↓↓↓

(** The dependents of a ref go to its parent, one by one. *)
Lemma raise_loop_ok l fuel s ref p w total :
  sched_ok s -> is_Some (s_ref s !! ref) -> parent_of s ref = Some p -> kids s ref = l -> (length l <= fuel)%nat ->
  exists s', raise_loop fuel s ref p w total = Some s' /\ sched_ok s' /\ kids s' ref = [] /\ parent_of s' ref = Some p /\
    (forall i, parent_of s' i = if decide (i ∈ l) then Some p else parent_of s i) /\
    (forall i, is_Some (s_node s' !! i) <-> is_Some (s_node s !! i)) /\
    r_self_is_active <$> s_ref s' = r_self_is_active <$> s_ref s.
Proof.
  revert fuel s. induction l as [|c l IH]; intros fuel s Hs Hr Hp Hk Hf;
    destruct (ref_parent root s ref Hs Hr) as (p' & k & Hp' & Hkp & Hkr & Hpne & Hpn & [n Hn]);
    assert (p' = p) as -> by congruence.
  - exists s. split; [|split_and!; auto; intros i; rewrite decide_False; auto; apply not_elem_of_nil].
    destruct fuel; simpl; rewrite Hn; simpl; now rewrite (kids_lookup _ _ _ Hn), Hk.
  - destruct fuel as [|fuel]; [simpl in Hf; lia|].
    pose proof (kids_nodup root s ref Hs) as Hnd. pose proof Hnd as Hnd'. rewrite Hk in Hnd'. apply NoDup_cons in Hnd' as [Hcl _].
    destruct (kid_ref root s ref c Hs) as [Hrc Hpc]; [rewrite Hk; now left|].
    destruct (ref_parent root s c Hs Hrc) as (p'' & k'' & Hp'' & Hkp'' & Hkc & Hrcne & _). assert (p'' = ref) as -> by congruence.
    pose proof (chain_depth _ _ _ _ _ _ _ (sched_ok_root _ _ Hs) Hkr Hkp'') as <-.
    destruct Hrc as [rc Hrc]. pose proof (split_weight_range w total (r_weight rc)).
    assert (Hcp : c <> p).
    { intros ->. pose proof (chain_depth _ _ _ _ _ _ _ (sched_ok_root _ _ Hs) Hkp Hkc). lia. }
    destruct (rebind_shared_ok root s c p (split_weight w total (r_weight rc))) as (s1 & Hreb & Hs1 & Hrb & _ & Hmv);
      [assumption|eauto|assumption|assumption|lia|].
    specialize (Hmv ltac:(exists k; eapply chain_avoid; [apply (sched_ok_root _ _ Hs)|exact Hkp|exact Hkc|lia]) ltac:(congruence)).
    assert (Hk1 : kids s1 ref = l) by (eapply moved_head; [exact Hmv|exact Hk|exact Hnd|congruence]).
    assert (Hpar1 : forall i, parent_of s1 i = if decide (i = c) then Some p else parent_of s i)
      by (intros i; exact (mv_parent _ _ _ _ Hmv i)).
    destruct (IH fuel s1 Hs1) as (s' & Hrun & Hs' & Hks' & Hpr' & Hpar' & Hn' & Hself'); try assumption.
    { now rewrite (rebound_ref _ _ _ _ _ Hrb). }
    { rewrite Hpar1. now rewrite decide_False. }
    { simpl in Hf. lia. }
    exists s'. split; [|split_and!; try assumption].
    + cbn [raise_loop]. rewrite Hn. cbn [mbind option_bind]. rewrite (kids_lookup _ _ _ Hn), Hk.
      rewrite Hrc. cbn [mbind option_bind]. rewrite Hreb. exact Hrun.
    + intros i. rewrite Hpar', Hpar1. destruct (decide (i ∈ l)) as [Hl|Hl].
      * rewrite decide_True; [reflexivity|now right].
      * case_decide as E; [subst i; rewrite decide_True; [reflexivity|now left]|].
        rewrite decide_False; [reflexivity|]. intros [?|?]%elem_of_cons; contradiction.
    + intros i. now rewrite Hn', (rb_node _ _ _ _ Hrb).
    + now rewrite Hself', (rebound_self _ _ _ _ Hrb).
Qed.

Lemma total_weight_pos s l :
  sched_ok s -> Forall (fun c => is_Some (s_ref s !! c)) l -> l <> [] -> 257 * len l < 2 ^ 32 -> total_weight_of s l <> 0.
Proof.
  intros Hs Hl Hne Hlen. unfold total_weight_of.
  assert (Hgen : forall t, 0 <= t -> t + 257 * len l < 2 ^ 32 ->
            t + len l <= fold_left (fun t c => wrap32 (t + default 0 (r_weight <$> s_ref s !! c))) l t).
  { clear Hne Hlen. induction Hl as [|c l [r Hr] _ IH]; intros t Ht Hb; [rewrite len_nil in *; simpl; lia|].
    rewrite len_cons in Hb |- *. pose proof (ref_weight root s c r Hs Hr). cbn [fold_left]. rewrite Hr. simpl.
    pose proof (len_nonneg l). unfold wrap32 at 2. rewrite (Z.mod_small (t + r_weight r)) by lia.
    specialize (IH (t + r_weight r) ltac:(lia) ltac:(lia)). lia. }
  specialize (Hgen 0 ltac:(lia) ltac:(lia)). destruct l as [|c l]; [contradiction|].
  rewrite len_cons in Hgen. pose proof (len_nonneg l). lia.
Qed.

(** A leaf that is gone from the lists. *)
Record detached (s : sched) (ref : ref_id) (s' : sched) : Prop := {
  dt_node : forall i, is_Some (s_node s' !! i) <-> i <> ref /\ is_Some (s_node s !! i);
  dt_parent : forall i, i <> ref -> parent_of s' i = parent_of s i;
  dt_kids : forall i, i <> ref -> kids s' i = filter (.≠ ref) (kids s i);
  dt_ids : forall i, i <> ref -> ids s' i = filter (.≠ ref) (ids s i);
  dt_wf : queues_wf s';
  dt_ref : s_ref s' = delete ref (s_ref s) }.

Lemma gone (s : sched) i : s_node s !! i = None -> parent_of s i = None /\ kids s i = [] /\ ids s i = [].
Proof. intros H. unfold parent_of, kids, ids. now rewrite H. Qed.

↑↑↑

## WHAT YOU WILL DO
Could you set down, word for word, only the lines above from the line with "destruct fuel; simpl;" to the line with "by (intros i;", including both?

## ANSWER BOX
    destruct fuel; simpl; rewrite Hn; simpl; now rewrite (kids_lookup _ _ _ Hn), Hk.
  - destruct fuel as [|fuel]; [simpl in Hf; lia|].
    pose proof (kids_nodup root s ref Hs) as Hnd. pose proof Hnd as Hnd'. rewrite Hk in Hnd'. apply NoDup_cons in Hnd' as [Hcl _].
    destruct (kid_ref root s ref c Hs) as [Hrc Hpc]; [rewrite Hk; now left|].
    destruct (ref_parent root s c Hs Hrc) as (p'' & k'' & Hp'' & Hkp'' & Hkc & Hrcne & _). assert (p'' = ref) as -> by congruence.
    pose proof (chain_depth _ _ _ _ _ _ _ (sched_ok_root _ _ Hs) Hkr Hkp'') as <-.
    destruct Hrc as [rc Hrc]. pose proof (split_weight_range w total (r_weight rc)).
    assert (Hcp : c <> p).
    { intros ->. pose proof (chain_depth _ _ _ _ _ _ _ (sched_ok_root _ _ Hs) Hkp Hkc). lia. }
    destruct (rebind_shared_ok root s c p (split_weight w total (r_weight rc))) as (s1 & Hreb & Hs1 & Hrb & _ & Hmv);
      [assumption|eauto|assumption|assumption|lia|].
    specialize (Hmv ltac:(exists k; eapply chain_avoid; [apply (sched_ok_root _ _ Hs)|exact Hkp|exact Hkc|lia]) ltac:(congruence)).
    assert (Hk1 : kids s1 ref = l) by (eapply moved_head; [exact Hmv|exact Hk|exact Hnd|congruence]).
    assert (Hpar1 : forall i, parent_of s1 i = if decide (i = c) then Some p else parent_of s i)
      by (intros i; exact (mv_parent _ _ _ _ Hmv i)).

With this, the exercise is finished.